• **WHAT THE TASK REQUIRES**
Here are the records. Write out exactly the lines between the one holding "Definition previous_sibling (node" and the one holding "(** X5: the", inclusive.

________________________

(** Calls a callback without the lock; [inr] ends the function. *)
Definition call_unlocked (cb : callback) (user : X) (node depth : Z)
    : op (X * uacpi_iteration_decision + ended) :=
  let locking := bool_decide (should_lock = UACPI_SHOULD_LOCK_YES) in
  ret ← (if (locking : bool) then uacpi_namespace_read_unlock else mret UACPI_STATUS_OK);
  if negb (is_ok ret) then mret (inr (Ended ret false user))
  else
    '(user, decision) ← cb user node depth;
    match decision with
    | UACPI_ITERATION_DECISION_BREAK => mret (inr (Ended ret false user))
    | _ =>
        ret ← (if (locking : bool) then uacpi_namespace_read_lock else mret UACPI_STATUS_OK);
        if negb (is_ok ret) then mret (inr (Ended ret false user)) else mret (inl (user, decision))
    end.

(** The label [do_next]. *)
Definition do_next (w : walk) (decision : uacpi_iteration_decision) : op (walk + ended) :=
  n ← load (A := uacpi_namespace_node) (w_node w);
  mret (inl (
    if walking_up w then
      if truthy (next n) then w <| w_node := next n |> <| walking_up := false |>
      else w <| w_depth := u32 (w_depth w - 1) |> <| w_node := parent n |>
    else
      match decision with
      | UACPI_ITERATION_DECISION_CONTINUE =>
          if negb (w_depth w =? max_depth) && truthy (child n)
          then w <| w_node := child n |> <| w_depth := u32 (w_depth w + 1) |>
          else w <| walking_up := true |>
      | _ => w <| walking_up := true |>
      end)).

Definition visit (w : walk) : op (walk + ended) :=
  if w_depth w =? 0 then mret (inr (Ended UACPI_STATUS_OK true (w_user w)))
  else
    '(_, m) ← uacpi_namespace_node_is_one_of_unlocked (w_node w) type_mask;
    let w := w <| matches := default (matches w) m |> in
    if negb (matches w) then do_next w UACPI_ITERATION_DECISION_CONTINUE
    else
      temporary ← uacpi_namespace_node_is_temporary (w_node w);
      if temporary && bool_decide (permanent_only = UACPI_PERMANENT_ONLY_YES)
      then do_next w UACPI_ITERATION_DECISION_NEXT_PEER
      else
        match (if walking_up w then ascending_callback else descending_callback) with
        | None => do_next w UACPI_ITERATION_DECISION_CONTINUE
        | Some cb =>
            r ← call_unlocked cb (w_user w) (w_node w) (w_depth w);
            match r with
            | inr e => mret (inr e)
            | inl (user, decision) => do_next (w <| w_user := user |>) decision
            end
        end.

Definition uacpi_namespace_do_for_each_child (node : Z) (user : X) : op (uacpi_status * X) := fun s =>
  if negb (init_level_at_least (rt_level (locks s)) UACPI_INIT_LEVEL_SUBSYSTEM_INITIALIZED)
  then Some (UACPI_STATUS_INIT_LEVEL_MISMATCH, user, s)
  else
    match descending_callback, ascending_callback with
    | None, None => Some (UACPI_STATUS_INVALID_ARGUMENT, user, s)
    | _, _ =>
        if (node =? 0) || (max_depth =? 0) then Some (UACPI_STATUS_INVALID_ARGUMENT, user, s)
        else
          (ret ← (if decide (should_lock = UACPI_SHOULD_LOCK_YES) then uacpi_namespace_read_lock
                  else mret UACPI_STATUS_OK);
           if negb (is_ok ret) then mret (ret, user)
           else
             n ← load (A := uacpi_namespace_node) node;
             e ← (if child n =? 0 then mret (Ended ret true user)
                  else loop fuel visit (Walk (child n) 1 false false user));
             _ ← (if end_locked e && bool_decide (should_lock = UACPI_SHOULD_LOCK_YES)
                  then uacpi_namespace_read_unlock else mret UACPI_STATUS_OK);
             mret (end_status e, end_user e)) s
    end.
End Iteration.

Definition uacpi_namespace_for_each_child_simple {X} (parent_ : Z)
    (callback : X -> Z -> Z -> op (X * uacpi_iteration_decision)) (user : X) : op (uacpi_status * X) :=
  uacpi_namespace_do_for_each_child (Some callback) None UACPI_OBJECT_ANY_BIT UACPI_MAX_DEPTH_ANY
    UACPI_SHOULD_LOCK_YES UACPI_PERMANENT_ONLY_YES parent_ user.
Definition uacpi_namespace_for_each_child {X} (parent_ : Z)
    (descending_callback ascending_callback : option (X -> Z -> Z -> op (X * uacpi_iteration_decision)))
    (type_mask max_depth : Z) (user : X) : op (uacpi_status * X) :=
  uacpi_namespace_do_for_each_child descending_callback ascending_callback type_mask max_depth
    UACPI_SHOULD_LOCK_YES UACPI_PERMANENT_ONLY_YES parent_ user.

(** The walk along the siblings from [node] on: the status of the last check
    and the node it stopped at. *)
Definition next_typed (type_mask : Z) (ret : uacpi_status) (node : Z) : op (uacpi_status * Z) :=
  loop fuel (fun '(ret, node) =>
    if node =? 0 then mret (inr (ret, 0))
    else
      n ← load (A := uacpi_namespace_node) node;
      temporary ← uacpi_namespace_node_is_temporary node;
      if (temporary : bool) then mret (inl (ret, next n))
      else
        '(ret, is_one_of) ← uacpi_namespace_node_is_one_of_unlocked node type_mask;
        if negb (is_ok ret) then mret (inr (ret, node))
        else if default false is_one_of then mret (inr (ret, node)) else mret (inl (ret, next n)))
    (ret, node).

(** [*iter] in and out. *)
Definition uacpi_namespace_node_next_typed (parent_ iter type_mask : Z) : op (uacpi_status * Z) := fun s =>
  if negb (init_level_at_least (rt_level (locks s)) UACPI_INIT_LEVEL_SUBSYSTEM_INITIALIZED)
  then Some (UACPI_STATUS_INIT_LEVEL_MISMATCH, iter, s)
  else if (parent_ =? 0) && (iter =? 0) then Some (UACPI_STATUS_INVALID_ARGUMENT, iter, s)
  else
    (ret ← uacpi_namespace_read_lock;
     if negb (is_ok ret) then mret (ret, iter)
     else
       start ← (if iter =? 0 then p ← load (A := uacpi_namespace_node) parent_; mret (child p)
                else n ← load (A := uacpi_namespace_node) iter; mret (next n));
       '(ret, node) ← next_typed type_mask ret start;
       _ ← uacpi_namespace_read_unlock;
       mret (if node =? 0 then (UACPI_STATUS_NOT_FOUND, iter)
             else (ret, if is_ok ret then node else iter))) s.
Definition uacpi_namespace_node_next (parent_ iter : Z) : op (uacpi_status * Z) :=
  uacpi_namespace_node_next_typed parent_ iter UACPI_OBJECT_ANY_BIT.

(** ** Taking nodes away *)

Section Removal.
Context (uacpi_opregion_uninstall_handler : Z -> op unit).

Definition namespace_node_detach_object (node : Z) : op unit :=
  obj ← uacpi_namespace_node_get_object node;
  if obj =? 0 then mret tt
  else
    o ← load obj;
    _ ← (if decide (type o = UACPI_OBJECT_OPERATION_REGION) then uacpi_opregion_uninstall_handler node
         else mret tt);
    n ← load node;
    _ ← uacpi_object_unref fuel (object n);
    update node (fun n => n <| object := 0 |>).

(** The sibling before [node], from [prev] on; null when there is none. *)
Definition previous_sibling (node prev : Z) : op Z :=
  loop fuel (fun prev =>
    if prev =? 0 then mret (inr 0)
    else n ← load (A := uacpi_namespace_node) prev; mret (if next n =? node then inr prev else inl (next n))) prev.
(** X5: the two runs of the notebook, [mcmc(data=.., n_samples=2000)], return
    2000 entries that start at the default initial mean 0.5, so the slices the
    following cells take are never short: [trace[1500:]] has 500 entries and
    [trace[100:]] has 1900, enough for the 200 draws without replacement of
    the thinning cell. *)
Theorem notebook_trace_slices (data : list num) (g : rng) :
  exists trace,
    notebook_trace data g = Ok trace /\
    length trace = 2000%nat /\
    trace !! 0%nat = Some (lit 0.5) /\
    length (slice_from trace 1500) = 500%nat /\
    length (slice_from trace 100) = 1900%nat /\
    200 <= length (slice_from trace 100).
Proof.
  destruct (mcmc_run_passes data (lit 0.5) g 2000) as (st & Hrun & Hlen & Hfirst & _);
    [lia |].
  exists (trace_μ st). unfold notebook_trace, mcmc. rewrite Hrun.
  assert (Hl : length (trace_μ st) = 2000%nat) by lia.
  split; [reflexivity |]. split; [exact Hl |]. split; [exact Hfirst |].
  unfold slice_from. rewrite !length_drop, Hl.
  change (1500 <? 0)%Z with false. change (100 <? 0)%Z with false. lia.
Qed.

End Further.

(** ** Concrete runs for the further properties *)

Lemma mcmc_returns_iff_positive_sample_count_witness :
  ((-2 < 0)%Z /\
   mcmc example_data example_μ_0 (-2) example_tape = Raise ValueError) /\
  ((1 <= example_n_samples)%Z /\
   exists chain,
     mcmc example_data example_μ_0 example_n_samples example_tape = Ok chain).
Proof.
  split.
  - split; [lia |].
    apply (mcmc_returns_iff_positive_sample_count
             example_data example_μ_0 (-2) example_tape). lia.
  - split; [unfold example_n_samples; lia |].
    apply (mcmc_returns_iff_positive_sample_count
             example_data example_μ_0 example_n_samples example_tape).
    unfold example_n_samples; lia.
Defined.

Lemma mcmc_chain_is_orbit_witness :
  (1 <= example_n_samples)%Z /\
  exists st,
    mcmc_run example_data example_μ_0 example_n_samples example_tape = Ok st /\
    trace_μ st =
      (fun k => (orbit example_data example_μ_0 example_tape k).1)
        <$> seq 0 (Z.to_nat example_n_samples) /\
    rng_state st =
      (orbit example_data example_μ_0 example_tape
             (Z.to_nat example_n_samples - 1)).2.
Proof.
  split; [unfold example_n_samples; lia |].
  apply (mcmc_chain_is_orbit example_data example_μ_0 example_n_samples example_tape).
  unfold example_n_samples; lia.
Defined.

Lemma mcmc_longer_run_extends_chain_witness :
  ((1 <= example_n_samples)%Z /\ (0 <= 2)%Z) /\
  exists chain longer,
    mcmc example_data example_μ_0 example_n_samples example_tape = Ok chain /\
    mcmc example_data example_μ_0 (example_n_samples + 2) example_tape = Ok longer /\
    chain = take (Z.to_nat example_n_samples) longer.
Proof.
  split; [unfold example_n_samples; lia |].
  apply (mcmc_longer_run_extends_chain
           example_data example_μ_0 example_n_samples 2 example_tape);
    unfold example_n_samples; lia.
Defined.

Lemma mcmc_entries_are_initial_or_proposed_witness :
  (1 <= example_n_samples)%Z /\
  exists st,
    mcmc_run example_data example_μ_0 example_n_samples example_tape = Ok st /\
    forall k : nat, k < length (trace_μ st) ->
      exists v, trace_μ st !! k = Some v /\
        (v = example_μ_0 \/
         exists rec, rec ∈ history st /\ v = μ (it_prop_par_dict rec)).
Proof.
  split; [unfold example_n_samples; lia |].
  apply (mcmc_entries_are_initial_or_proposed
           example_data example_μ_0 example_n_samples example_tape).
  unfold example_n_samples; lia.
Defined.

(** ** Empty and reordered observations, on any carrier *)

Section ThroughTheSum.
Context {num rng : Type} {NU : Numeric num} {RS : RandomState num rng}.

(** C7 (as the code has it): on a carrier whose empty sum is the literal 0,
    and where adding that 0 to a log-prior value leaves it unchanged, the
    log-likelihood of no observation is 0 at every parameter dictionary, and
    in every pass the acceptance ratio is the exponential of the difference
    of the Gaussian log-prior densities (mean 1, standard deviation 1) of the
    proposed and of the previous mean. *)
Theorem mcmc_empty_data_ratio_is_exp_of_log_prior_difference
    (μ_0 : num) (n_samples : Z) (g : rng) :
  np_sum [] = lit 0 ->
  (forall m : num,
     add (lit 0) (norm_logpdf m (lit 1) (lit 1)) = norm_logpdf m (lit 1) (lit 1)) ->
  (1 <= n_samples)%Z ->
  (forall d : par_dict num, get_log_lik [] d = lit 0) /\
  exists st,
    mcmc_run [] μ_0 n_samples g = Ok st /\
    forall i : Z, (1 <= i < n_samples)%Z ->
      exists rec prev,
        history st !! Z.to_nat (i - 1) = Some rec /\
        it_index rec = i /\
        trace_μ st !! Z.to_nat (i - 1) = Some prev /\
        let proposed := (norm_rvs prev (lit 0.1) (it_rng rec)).1 in
        it_ratio rec =
          np_exp (sub (norm_logpdf proposed (lit 1) (lit 1))
                      (norm_logpdf prev (lit 1) (lit 1))).
Proof.
  intros Hempty Hneutral Hn.
  assert (Hlik : forall d : par_dict num, get_log_lik [] d = lit 0)
    by (intros d; exact Hempty).
  split; [exact Hlik |].
  destruct (mcmc_run_passes [] μ_0 g n_samples Hn)
    as (st & Hrun & _ & _ & _ & _ & Hpass).
  exists st. split; [assumption |]. intros i Hi.
  destruct (Hpass i Hi)
    as (rec & Hrec & Hidx & prev & Hprev & Hprop & Hcurr & Hratio & _).
  rewrite Hidx in Hprev.
  exists rec, prev. repeat split; try assumption.
  cbv zeta. rewrite Hratio, Hprop, Hcurr.
  unfold log_prob, get_log_prior. rewrite !Hlik. cbn [μ].
  by rewrite !Hneutral.
Qed.

(** C10 (as the code has it): the observations enter a run only through the
    sum of their log-densities: two observation sequences whose sums agree at
    every parameter dictionary give the same result from the same initial
    mean, sample count and random draws; for two sequences that are
    permutations of each other this is so on every carrier whose sum does not
    depend on the order of its terms. *)
Theorem mcmc_depends_on_data_through_log_lik
    (data data' : list num) (μ_0 : num) (n_samples : Z) (g : rng) :
  ((forall d : par_dict num, get_log_lik data d = get_log_lik data' d) ->
   mcmc data μ_0 n_samples g = mcmc data' μ_0 n_samples g) /\
  ((forall xs ys : list num, Permutation xs ys -> np_sum xs = np_sum ys) ->
   Permutation data data' ->
   mcmc data μ_0 n_samples g = mcmc data' μ_0 n_samples g).
Proof.
  split.
  - intros Hlik. unfold mcmc. by rewrite (mcmc_run_ext data data').
  - intros Hsum Hperm. unfold mcmc.
    by rewrite (mcmc_run_permutation data data' μ_0 n_samples g Hsum Hperm).
Qed.

End ThroughTheSum.

Lemma mcmc_empty_data_ratio_is_exp_of_log_prior_difference_witness :
  (np_sum (@nil R) = lit 0 /\
   (forall m : R,
      add (lit 0) (norm_logpdf m (lit 1) (lit 1)) = norm_logpdf m (lit 1) (lit 1)) /\
   (1 <= example_n_samples)%Z) /\
  (forall d : par_dict R, get_log_lik [] d = lit 0) /\
  exists st,
    mcmc_run [] example_μ_0 example_n_samples example_tape = Ok st /\
    forall i : Z, (1 <= i < example_n_samples)%Z ->
      exists rec prev,
        history st !! Z.to_nat (i - 1) = Some rec /\
        it_index rec = i /\
        trace_μ st !! Z.to_nat (i - 1) = Some prev /\
        it_ratio rec =
          np_exp (sub (norm_logpdf (norm_rvs prev (lit 0.1) (it_rng rec)).1
                                   (lit 1) (lit 1))
                      (norm_logpdf prev (lit 1) (lit 1))).
Proof.
  assert (Hempty : np_sum (@nil R) = lit 0) by (rewrite lit_zero; reflexivity).
  assert (Hneutral : forall m : R,
            add (lit 0) (norm_logpdf m (lit 1) (lit 1))
            = norm_logpdf m (lit 1) (lit 1))
    by (intros m; rewrite lit_zero; apply Rplus_0_l).
  assert (Hn : (1 <= example_n_samples)%Z) by (unfold example_n_samples; lia).
  split; [by repeat split |].
  exact (mcmc_empty_data_ratio_is_exp_of_log_prior_difference
           example_μ_0 example_n_samples example_tape Hempty Hneutral Hn).
Defined.
(** [generate_stats], in one equation. *)
Lemma generate_stats_spec (s : State) :
  let s1 := set_heap (label_templates (templates s) (heap s)) s in
  generate_stats normpath s =
    match templates s with
    | [] => (Ok tt, set_stats (Some (mkStats [] [] None)) s1)
    | first :: _ =>
        match engine_dirs (heap s !!! rr_template first) with
        | Some template_dirs =>
            (Ok tt,
             set_stats
               (Some (mkStats (map (info_of (show_template_context s)) (templates s))
                              (map normpath template_dirs)
                              (rr_context_processors first)))
               s1)
        | None => (Raise AttributeError, s1)
        end
    end.
Proof.
  unfold generate_stats. monad_unfold. simpl.
  rewrite template_infos_spec. simpl.
  destruct (templates s) as [ | first rest] eqn:Htpl; [done | ].
  rewrite <- Htpl.
  destruct (label_templates_attrs (templates s) (heap s) (rr_template first))
    as (_ & _ & Hengine & Hbackend).
  unfold engine_backend_dirs, engine_dirs, record_stats. monad_unfold.
  rewrite !heap_set_heap, Hengine, Hbackend.
  destruct (t_engine (heap s !!! rr_template first)) as [engine | ]; [done | ].
  by destruct (t_backend (heap s !!! rr_template first)) as [backend | ].
Qed.

(** C6: when no template was captured, [generate_stats] hands
    [record_stats] a report whose [templates] and [template_dirs] are
    empty and whose [context_processors] is [None], and changes nothing
    else. *)
Theorem no_templates_empty_report :
  forall s : State,
    templates s = [] ->
    generate_stats normpath s =
      (Ok tt, set_stats (Some (mkStats [] [] None)) s).
Proof.
  intros s Hnone. rewrite generate_stats_spec, Hnone. simpl.
  by rewrite set_heap_same.
Qed.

________________________

• **EXPECTED ANSWER**
Definition previous_sibling (node prev : Z) : op Z :=
  loop fuel (fun prev =>
    if prev =? 0 then mret (inr 0)
    else n ← load (A := uacpi_namespace_node) prev; mret (if next n =? node then inr prev else inl (next n))) prev.
(** X5: the two runs of the notebook, [mcmc(data=.., n_samples=2000)], return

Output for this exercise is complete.